At the end of the day, most governments around the world treat aviation as a pariah and choke its growth with costly, misdirected regulation and parasitic forms of taxation, whose revenues usually flow straight out of the sector.
Sadly, the UK government is top-in-class in this regard. The Air Passenger Duty serves only to pad the Treasury’s coffers.
And its recent decision to stop the construction of a third runway at Heathrow effectively snuffs out the considerable economic growth aviation can drive in an already beleaguered economy. Dubai has done the exact opposite.
Aviation generates 25% of the emirate’s GDP - a fact that has led to its inclusion in Dubai’s strategic plan and a long-standing open skies policy. Allegations of a tax free environment are correct – but we aren’t the only tax free environment in the world and the policy applies to all companies operating in Dubai.
Emirates Airline is run as a fully commercial business and treated like any other airline at Dubai International in terms of airport and landing charges. The airport is government owned, however, it is run efficiently, it is cash positive and revenues generated are re-invested into infrastructure.
The alignment of government agencies and industry partners has also boosted growth and efficiency as resource planning, facility investment and expansion are coordinated and supportive of airline growth strategies and fleet acquisition plans.
In addition, greater collaboration, information sharing and use of existing technologies across the aviation value chain is also needed to streamline airport processes, improve the customer experience and boost retail revenues.
Almost 50% of the time a customer spends at an airport is absorbed by cumbersome processes - at an opportunity cost as high as US$35 billion per annum.
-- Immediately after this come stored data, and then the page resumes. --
(** The loop at the range [r]. *)
Lemma clip_loop_at fm lm fuel pre r rest ob cnt wk :
  queue_ok (pre ++ r :: rest) → changing (pre ++ r :: rest) ob →
  let l := pre ++ r :: rest in
  let wk' := if type =? F_UNLCK then true
             else if (type =? F_RDLCK) && (lf_type r =? F_WRLCK) then true else wk in
  let c := Clip l (lf_addr <$> ob) cnt wk' in
  lf_clip_loop o type flags s e fm lm (S fuel) (Clip l (lf_addr <$> ob) cnt wk) (Some (lf_addr r)) =
  if negb (lf_owner r =? o) || same (lf_addr <$> ob) (lf_addr r)
  then lf_clip_loop o type flags s e fm lm fuel (Clip l (lf_addr <$> ob) cnt wk) (TAILQ_FIRST lf_addr rest)
  else if lf_start r <? s then
    let* (c, next) := lf_clip_left type flags s fm c r (TAILQ_FIRST lf_addr rest) in
    if same lm (lf_addr r) then Ok c else lf_clip_loop o type flags s e fm lm fuel c next
  else if lf_end r >? e then lf_clip_right type flags e lm c r (TAILQ_FIRST lf_addr rest)
  else
    let* c := lf_clip_enclosed s e c r in
    if same lm (lf_addr r) then Ok c else lf_clip_loop o type flags s e fm lm fuel c (TAILQ_FIRST lf_addr rest).
Proof.
  intros Hq Hc l wk' c. pose proof (tq_ok_middle _ _ _ _ (queue_addr _ Hq)) as [Ha1 _].
  cbn [lf_clip_loop c_range c_brange c_count c_wakeup].
  rewrite deref_elem; [|apply Hq|unfold l; rewrite elem_of_app, elem_of_cons; tauto].
  cbn [obind]. unfold l. by rewrite TAILQ_NEXT_middle.
Qed.

Lemma loop_result_more todo todo' l ob cnt wk l' ob' cnt' wk' :
  loop_result todo' l ob cnt wk l' ob' cnt' wk' →
  (∀ z, z ∈ todo → old l ob z → z ∈ todo') →
  loop_result todo l ob cnt wk l' ob' cnt' wk'.
Proof.
  intros [H1 H2 H3 H4 H5 H5' H6] Hsub. split; try done.
  - intros Hp Ht M HM HMr. apply H5; try done. intros r Hr.
    destruct (HMr r Hr) as (? & ? & ?). split_and!; auto.
  - intros [?|[?|(? & r & ? & ? & ?)]]; apply H6; [by left|by right; left|].
    right; right. split; [done|]. exists r. split_and!; auto.
Qed.

Lemma clip_loop_last fm g pre tail ob cnt wk fuel :
  loop_state fm pre [] g tail ob →
  ∃ l' ob' cnt' wk',
    lf_clip_loop o type flags s e fm (Some (lf_addr g)) (S fuel)
      (Clip (pre ++ g :: tail) (lf_addr <$> ob) cnt wk) (Some (lf_addr g)) =
      Ok (Clip l' (lf_addr <$> ob') cnt' wk') ∧
    loop_result [g] (pre ++ g :: tail) ob cnt wk l' ob' cnt' wk'.
Proof.
  intros [Hq Hc Hg Hf _ Hg1 Hg2 Ht]. cbn [app] in *.
  assert (Hend : ∀ z, old (pre ++ g :: tail) ob z → hit z → z = g).
  { intros z Hz Hh. destruct (Ht z Hz Hh) as [Hn|?]; [by apply elem_of_nil in Hn|done]. }
  rewrite clip_loop_at by done.
  pose proof (skip_test _ ob g Hq Hc) as Hskip.
  destruct (negb (lf_owner g =? o) || _); [by exfalso; apply Hskip; [apply Hg|]|]. clear Hskip.
  replace (same (Some (lf_addr g)) (lf_addr g)) with true by (symmetry; by apply same_spec).
  set (wk' := if type =? F_UNLCK then _ else _).
  case_test; bool_prop.
  { destruct (Hf g) as [Hfm Hge]; [left|done|done|].
    destruct (clip_left_spec fm pre g tail ob cnt wk') as (y & rest' & ob' & cnt' & _ & -> & _ & Hcl); try done; [lia|].
    cbn [obind]. eexists _, ob', cnt', wk'. split; [done|]. by apply loop_result_end. }
  case_test; bool_prop.
  - destruct (clip_right_spec (Some (lf_addr g)) pre g tail ob cnt wk') as (l' & ob' & cnt' & -> & Hcl); try done.
    eexists l', ob', cnt', wk'. split; [done|]. by apply loop_result_end.
  - destruct (clip_enclosed_spec pre g tail ob cnt wk') as (-> & Hcl); try done.
    cbn [obind]. eexists _, ob, _, wk'. split; [done|]. by apply loop_result_end.
Qed.

Lemma clip_loop_spec fm g mid pre tail ob cnt wk fuel :
  (length mid < fuel)%nat → loop_state fm pre mid g tail ob →
  ∃ l' ob' cnt' wk',
    lf_clip_loop o type flags s e fm (Some (lf_addr g)) fuel
      (Clip (pre ++ mid ++ g :: tail) (lf_addr <$> ob) cnt wk) (TAILQ_FIRST lf_addr (mid ++ g :: tail)) =
      Ok (Clip l' (lf_addr <$> ob') cnt' wk') ∧
    loop_result (mid ++ [g]) (pre ++ mid ++ g :: tail) ob cnt wk l' ob' cnt' wk'.
Proof.
  revert mid pre tail ob cnt wk. induction fuel as [|fuel IH]; intros mid pre tail ob cnt wk Hfuel Hst; [lia|].
  destruct mid as [|r mid]; [by apply clip_loop_last|].
  cbn [app TAILQ_FIRST]. cbn [length] in Hfuel.
  pose proof Hst as [Hq Hc Hg Hf Hm Hg1 Hg2 Ht]. cbn [app] in *.
  pose proof (tq_ok_middle _ _ _ _ (queue_addr _ Hq)) as [_ Hr].
  assert (Hgr : lf_addr g ≠ lf_addr r) by (apply Hr; rewrite elem_of_app, elem_of_cons; tauto).
  rewrite clip_loop_at by done.
  pose proof (skip_test _ ob r Hq Hc) as Hskip.
  replace (same (Some (lf_addr g)) (lf_addr r)) with false
    by (symmetry; apply same_spec_false; congruence).
  set (wk1 := if type =? F_UNLCK then _ else _).
  destruct (negb (lf_owner r =? o) || _).
  { (* not ours *)
    assert (Hno : ¬ old (pre ++ r :: mid ++ g :: tail) ob r) by (apply Hskip; rewrite elem_of_app; right; left).
    assert (Hst' : loop_state fm (pre ++ [r]) mid g tail ob).
    { replace ((pre ++ [r]) ++ mid ++ g :: tail) with (pre ++ r :: mid ++ g :: tail) by (by rewrite <- app_assoc).
      split; rewrite <- ?app_assoc; try done; cbn [app]; try done.
      - intros z Hz. apply Hf. by right.
      - intros z Hz. apply Hm. by right.
      - intros z Hz Hh. destruct (Ht z Hz Hh) as [[->|?]%elem_of_cons|?]; [done|by left|by right]. }
    destruct (IH mid (pre ++ [r]) tail ob cnt wk) as (l' & ob' & cnt' & wk' & E & Hres); [lia|done|].
    rewrite <- app_assoc in E, Hres. cbn [app] in E, Hres. rewrite E.
    eexists l', ob', cnt', wk'. split; [done|].
    apply (loop_result_more _ (mid ++ [g])); [done|].
    intros z [->|Hz]%elem_of_cons Hzo; done. }
  assert (Hro : old (pre ++ r :: mid ++ g :: tail) ob r) by (apply Hskip; rewrite elem_of_app; right; left).
  clear Hskip. specialize (Hm r ltac:(left) Hro).
  case_test; bool_prop.
  - destruct (Hf r) as [Hfm Hre]; [left|done|done|].
    destruct (clip_left_spec fm pre r (mid ++ g :: tail) ob cnt wk1)
      as (y & rest' & ob1 & cnt1 & Ey & -> & Hrest & Hcl); try done.
    cbn [obind].
    assert (∃ mid2 tail2, rest' = mid2 ++ g :: tail2 ∧ (length mid2 ≤ length mid)%nat ∧
      (∀ z, z ∈ mid2 → z ∈ mid) ∧ (∀ z, z ∈ mid → z ∈ mid2 ∨ ob = Some z)) as (mid2 & tail2 & -> & Hlen & Hsub & Hsup).
    { destruct Hrest as [->|(C1 & b & C2 & -> & E2 & ->)].
      - exists mid, tail. split_and!; auto.
      - destruct (split_without mid g tail C1 b C2 E2) as (mid2 & tail2 & E3 & Hl & H1 & H2).
        { intros ->. by destruct Hg as (_ & _ & []). }
        exists mid2, tail2. split_and!; try done. intros z Hz. destruct (H2 z Hz) as [?| ->]; auto. }
    replace (pre ++ y :: mid2 ++ g :: tail2) with ((pre ++ [y]) ++ mid2 ++ g :: tail2) in * by (by rewrite <- app_assoc).
    destruct (IH mid2 (pre ++ [y]) tail2 ob1 cnt1 wk1) as (l' & ob' & cnt' & wk' & E2 & Hres); [lia| |].
    { by apply (loop_state_next fm pre r mid g tail ob cnt _ _ _ _ cnt1). }
    eexists l', ob', cnt', wk'. split; [exact E2|].
    apply (loop_result_step pre r (mid ++ g :: tail) (r :: mid ++ [g]) (mid2 ++ [g]) ob cnt wk _ _ _ _ _ _ _ Hcl); [|done].
    intros z. rewrite elem_of_cons, !elem_of_app. intros [->|[Hz|Hz]]; [by left| |by right; left; right].
    right. destruct (Hsup z Hz); [left; by left|by right].
  - case_test; bool_prop; [lia|].
    destruct (clip_enclosed_spec pre r (mid ++ g :: tail) ob cnt wk1) as (-> & Hcl); try done.
    cbn [obind].
    set (cnt1 := if has_flag (lf_flags r) F_POSIX then cnt - 1 else cnt) in *.
    destruct (IH mid pre tail ob cnt1 wk1) as (l' & ob' & cnt' & wk' & E2 & Hres);
      [lia|by apply (loop_state_next fm pre r mid g tail ob cnt _ _ _ _ _ Hst Hcl); auto|].
    eexists l', ob', cnt', wk'. split; [exact E2|].
    apply (loop_result_step pre r (mid ++ g :: tail) (r :: mid ++ [g]) (mid ++ [g]) ob cnt wk _ _ _ _ _ _ _ Hcl); [|done].
    intros z [->|Hz]%elem_of_cons; auto.
Qed.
This lost revenue ultimately stems from a chronic lack of trust and cooperation between airlines, airports and retailers. It’s high time for all parties to acknowledge their inter-dependence and leverage their strengths.
This could lead to an environment where the travel retail industry records greater profits, airports fund themselves entirely from non-aeronautical income, and airlines are relieved of the burden of airport charges.
In the UK and other mature European markets, limited space, congestion and a stifling regulatory environment have all but capped airport expansion.
By contrast, in just three airports in the Middle East, investment in airport infrastructure is expected to reach $39 billion over the next 10 years.
And while the formula for change is apparent, a lack of trust often impedes progress. Industry partners must learn to cooperate and coordinate activities to better bring their individual strengths to the table.
Governments must adopt policies that support liberalisation and sustainable growth. And both must commit to developing a lasting partnership that recognises the changing face of our industry and seeks the greatest efficiencies from an evolving global network.